8)  Begrudgingly acknowledges (and in other cases openly embraces) the new planetary paradigm of globalization, recognizing that the faster and less restricted flow of goods based on ground-state economic principles carries with it the cost of outsourcing jobs to more competitive labor markets and wage depression as other parts of the world play a bit of economic catch-up as America adapts in goods and services through national creativity and will.

9)  Is not prepared, in light of the sacrifices required under globalization, to be additionally saddled by an out-of-control federal budget deficit and is aghast at the magnitude of the federal debt and wants to restore America's solvency.  This Third Way is prepared to accept a taxation policy more appropriately reflecting our national obligations.

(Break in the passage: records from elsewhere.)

(** * skillkit: structural analysis of a skill package

    A shallow embedding of [skills/skill-improver/scripts/analyze_skill.py]:
    [parse_frontmatter], [extract_markdown_links], [analyze_skill] and
    [format_report], together with the fragments of the Python runtime they
    call ([str] methods, [re] on the patterns of the script, [pathlib]
    names, [str()] of a YAML value).

    Conventions.
    - A Python [str] is a [string]; one [ascii] stands for one character, so
      the model covers text whose code points are below 256.
    - [yaml.safe_load] is not part of the script: it is a parameter that
      returns a value, raises [yaml.YAMLError], the one exception
      [parse_frontmatter] handles, or raises something else, which nothing
      handles.
    - A block of [analyze_skill] appends to the list [results] or raises; an
      exception nothing catches ends the analysis without a result.
    - The file system is read-only input: the tree of entries below the
      package directory, each of the kind the script can tell apart, and an
      oracle for [exists()] on a link target, a call that can itself
      raise.  The directories of the tree can be listed and searched by
      the user who runs the script. *)

From Stdlib Require Import String Ascii List Bool Arith ZArith Lia DecimalString.
Import ListNotations.
Open Scope list_scope.
Open Scope string_scope.
Set Warnings "-register-all".

(** ** Characters and strings of the Python runtime *)

Definition LF : ascii := "010"%char.
Definition CR : ascii := "013"%char.
Definition DQUOTE : ascii := "034"%char.
Definition nl : string := String LF "".

Definition char_in (lo hi c : ascii) : bool :=
  Nat.leb (nat_of_ascii lo) (nat_of_ascii c) && Nat.leb (nat_of_ascii c) (nat_of_ascii hi).

Definition code_in (lo hi : nat) (c : ascii) : bool :=
  Nat.leb lo (nat_of_ascii c) && Nat.leb (nat_of_ascii c) hi.

(** [s.startswith(p)] *)
Definition startswith (s p : string) : bool := prefix p s.

(** [s.startswith((p1, p2, ...))] *)
Definition startswith_any (s : string) (ps : list string) : bool :=
  existsb (startswith s) ps.

(** [sep.join(l)] *)
Definition join (sep : string) (l : list string) : string := String.concat sep l.

(** [s[n:]] *)
Fixpoint drop (n : nat) (s : string) : string :=
  match n, s with
  | S k, String _ r => drop k r
  | _, _ => s
  end.

(** [str(n)] for a length or a count. *)
Definition str_of_nat (n : nat) : string := NilEmpty.string_of_uint (Nat.to_uint n).

(** [str(z)] for an [int]. *)
Definition str_of_Z (z : Z) : string := NilZero.string_of_int (Z.to_int z).

(** [s.partition(pat)] restricted to the case of a hit: the text before the
    first occurrence of [pat] and the text after it. *)
Fixpoint partition_at (pat s : string) : option (string * string) :=
  if prefix pat s then Some ("", drop (String.length pat) s)
  else match s with
       | "" => None
       | String c r =>
           match partition_at pat r with
           | Some (b, a) => Some (String c b, a)
           | None => None
           end
       end.

(** The longest prefix of characters satisfying [p], and the rest. *)
Fixpoint span (p : ascii -> bool) (s : string) : string * string :=
  match s with
  | "" => ("", "")
  | String c r =>
      if p c then let (a, b) := span p r in (String c a, b) else ("", s)
  end.

(** [str.isspace] on one character: the white space [str.split()] cuts at. *)
Definition isspace (c : ascii) : bool :=
  code_in 9 13 c || code_in 28 32 c || Nat.eqb (nat_of_ascii c) 133 || Nat.eqb (nat_of_ascii c) 160.

(** [s.split()]: the maximal runs of characters that are not white space. *)
Fixpoint split_ws (s : string) : list string :=
  match s with
  | "" => []
  | String c r =>
      if isspace c then split_ws r
      else match r with
           | "" => [String c ""]
           | String c' _ =>
               if isspace c' then String c "" :: split_ws r
               else match split_ws r with
                    | w :: ws => String c w :: ws
                    | [] => [String c ""]
                    end
           end
  end.

(** The line boundaries of [str.splitlines]. *)
Definition is_linebreak (c : ascii) : bool :=
  code_in 10 13 c || code_in 28 30 c || Nat.eqb (nat_of_ascii c) 133.
Lemma udp_get_addrs_privacy_witness :
  (udp_get_addrs (H := Examples.classes) (Examples.host_ifas Examples.ifas_privacy)
     true 3 (replicate 4 Examples.blank) 4 Examples.bound_world).1
    = Some (4, [localhost_inet6 5001; localhost_inet 5001;
                stamp (Examples.inet 192 168 1 5) 5001;
                stamp Examples.inet6_temp 5001]) /\
  scan_temp_inet6 (H := Examples.classes) Examples.ifas_privacy = true /\
  forall r,
    r ∈ emitted 4 4 [localhost_inet6 5001; localhost_inet 5001;
                     stamp (Examples.inet 192 168 1 5) 5001;
                     stamp Examples.inet6_temp 5001] ->
    sa_family (addr r) = AF_INET6 ->
    (true = true /\ r = localhost_inet6 (udp_get_port 3 Examples.bound_world).1 /\
     [localhost_inet6 5001; localhost_inet 5001;
      stamp (Examples.inet 192 168 1 5) 5001;
      stamp Examples.inet6_temp 5001] !! 0%nat = Some r) \/
    exists ifa sa,
      ifa ∈ Examples.ifas_privacy /\ skip_interface ifa = false /\
      ifa_addr ifa = Some sa /\
      addr_is_temp_inet6 (AddrClass := Examples.classes) sa = true /\
      r = stamp sa (udp_get_port 3 Examples.bound_world).1.
Proof.
  split; [vm_compute; reflexivity|].
  apply (udp_get_addrs_privacy (H := Examples.classes)
           (Examples.host_ifas Examples.ifas_privacy) true 3
           (replicate 4 Examples.blank) 4 Examples.bound_world
           Examples.ifas_privacy 4).
  - vm_compute. lia.
  - reflexivity.
  - exists (Examples.eth Examples.inet6_temp), Examples.inet6_temp.
    split; [|repeat split]. unfold Examples.ifas_privacy.
    do 3 apply list_elem_of_further. apply list_elem_of_here.
  - vm_compute. reflexivity.
Defined.

(** The claim C4 fails in a build with [JUICE_ENABLE_ADDRS_LOCALHOST]: an
    interface carries a temporary IPv6 address, and the record of ::1,
    an IPv6 address that is not temporary and is not that address, is
    written, first in the buffer. *)
Lemma udp_get_addrs_emits_loopback_inet6 :
  let run := (udp_get_addrs (H := Examples.classes)
                (Examples.host_ifas Examples.ifas_privacy) true 3
                (replicate 4 Examples.blank) 4 Examples.bound_world).1 in
  scan_temp_inet6 (H := Examples.classes) Examples.ifas_privacy = true /\
  run = Some (4, [localhost_inet6 5001; localhost_inet 5001;
                  stamp (Examples.inet 192 168 1 5) 5001;
                  stamp Examples.inet6_temp 5001]) /\
  sa_family (addr (localhost_inet6 5001)) = AF_INET6 /\
  addr_is_temp_inet6 (AddrClass := Examples.classes)
    (addr (localhost_inet6 5001)) = false /\
  addr_is_temp_inet6 (AddrClass := Examples.classes) Examples.inet6_temp = true /\
  localhost_inet6 5001 <> stamp Examples.inet6_temp 5001.
Proof. vm_compute. repeat split. discriminate. Qed.



(** C2.  One IPv4 address reported for two interfaces, on a socket bound to
    port 5001 and a buffer of two records: both are written, and the two
    records are equal. *)
Theorem udp_get_addrs_emits_inet_twice :
  (udp_get_addrs (H := Examples.classes) (Examples.host_ifas Examples.ifas_same_inet)
     false 3 (replicate 2 Examples.blank) 2 Examples.bound_world).1
  = Some (2, [stamp (Examples.inet 192 168 1 5) 5001;
              stamp (Examples.inet 192 168 1 5) 5001]).
Proof. vm_compute. reflexivity. Qed.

10)  Is disillusioned by business as usual in Washington among both parties and feels disaffected by the party with which he or she has most frequently identified or is presently nauseated with the hypocrisy of being a real breathing American and simultaneously professing support for either of the two major parties. 

While Democratic strategists huddle over their version of the Republican Revolution's famous Contract with America, the public is not so labile as to lap the pap and beam syrupy vacant-eyed smiles back, and what more can you hope to get from a re-invention of a Democratic relict from a once-glorious past.  But, any port will wind up doing in a Republican storm of ineptitude, arrogance, and national diminution, and barring any organized alternative, the Democrats can hardly help but gain, despite a Schizophrenic, deer-in-the-headlights vacancy in action as to sober even the soberest among us. 

Can't we do better than this?

Neither the Democrats nor the Republicans have what a majority of America demonstrably wants.  And without undoing fundamental underpinnings of what each party represents, neither party can present a platform that is consonant with a plurality of public opinion.  As a nation, are we really that divided, or is it an obsolete political system that has itself contributed and then served to define this alleged polarization?

The Third Way, a hypothetical political platform comprising the foregoing ten-point policy declaration would have a legitimate philosophical claim claim to one third of Democrats and one third of Republicans, arguably.  More tellingly, it would capture 75% of the Independents, likely.  That is about 65% of the voting public right there.  All it needs is a dynamic face and a few hundred million dollars and we'd be off to the races.

Of course there will be no defections from traditional party ranks without a populist groundswell, and this will not happen overnight and never without a tireless and politically skilled figurehead.  It is unfair of course to presume that the major-party-disaffected class of Independents will not be much convinced by an upstart in a presidential-election industry that spins on a figure of $100 million per candidate.  Steep odds, but the American electorate remains ultimately a checkpoint in the natural selection of the political genetics required to govern this nation, and our electoral patterns lead the way if not then and there then at least into the politics of tomorrow that we so vitally need today.  While the Third Way may not emerge to any palpable relevance in the 2008 election cycle, it exists within the American polity, whether organized or not, and its power has been acknowledged for years and has grown and gestated and will doubtlessly break the surface of the political hot tub, perhaps as early as the 2012 cycle. 

As the Democrats are discovering as they flop around like landed fish with all the cards in their hand, It's a lot easier in a political sense to invent than re-invent.  But coming up, the Republicans will have to face that re-invention writer's block themselves, and do we really have to all wait for them all to re-invent themselves eventually toward what America is all about right now?

Isn't it time for a Third Way?

This is an editorial.  This is only an editorial.  Had this been an actual assemblage of facts you would have been advised to withdraw to your nearest fact-assembly shelter to await further instructions.  We repeat.  This is only an editorial.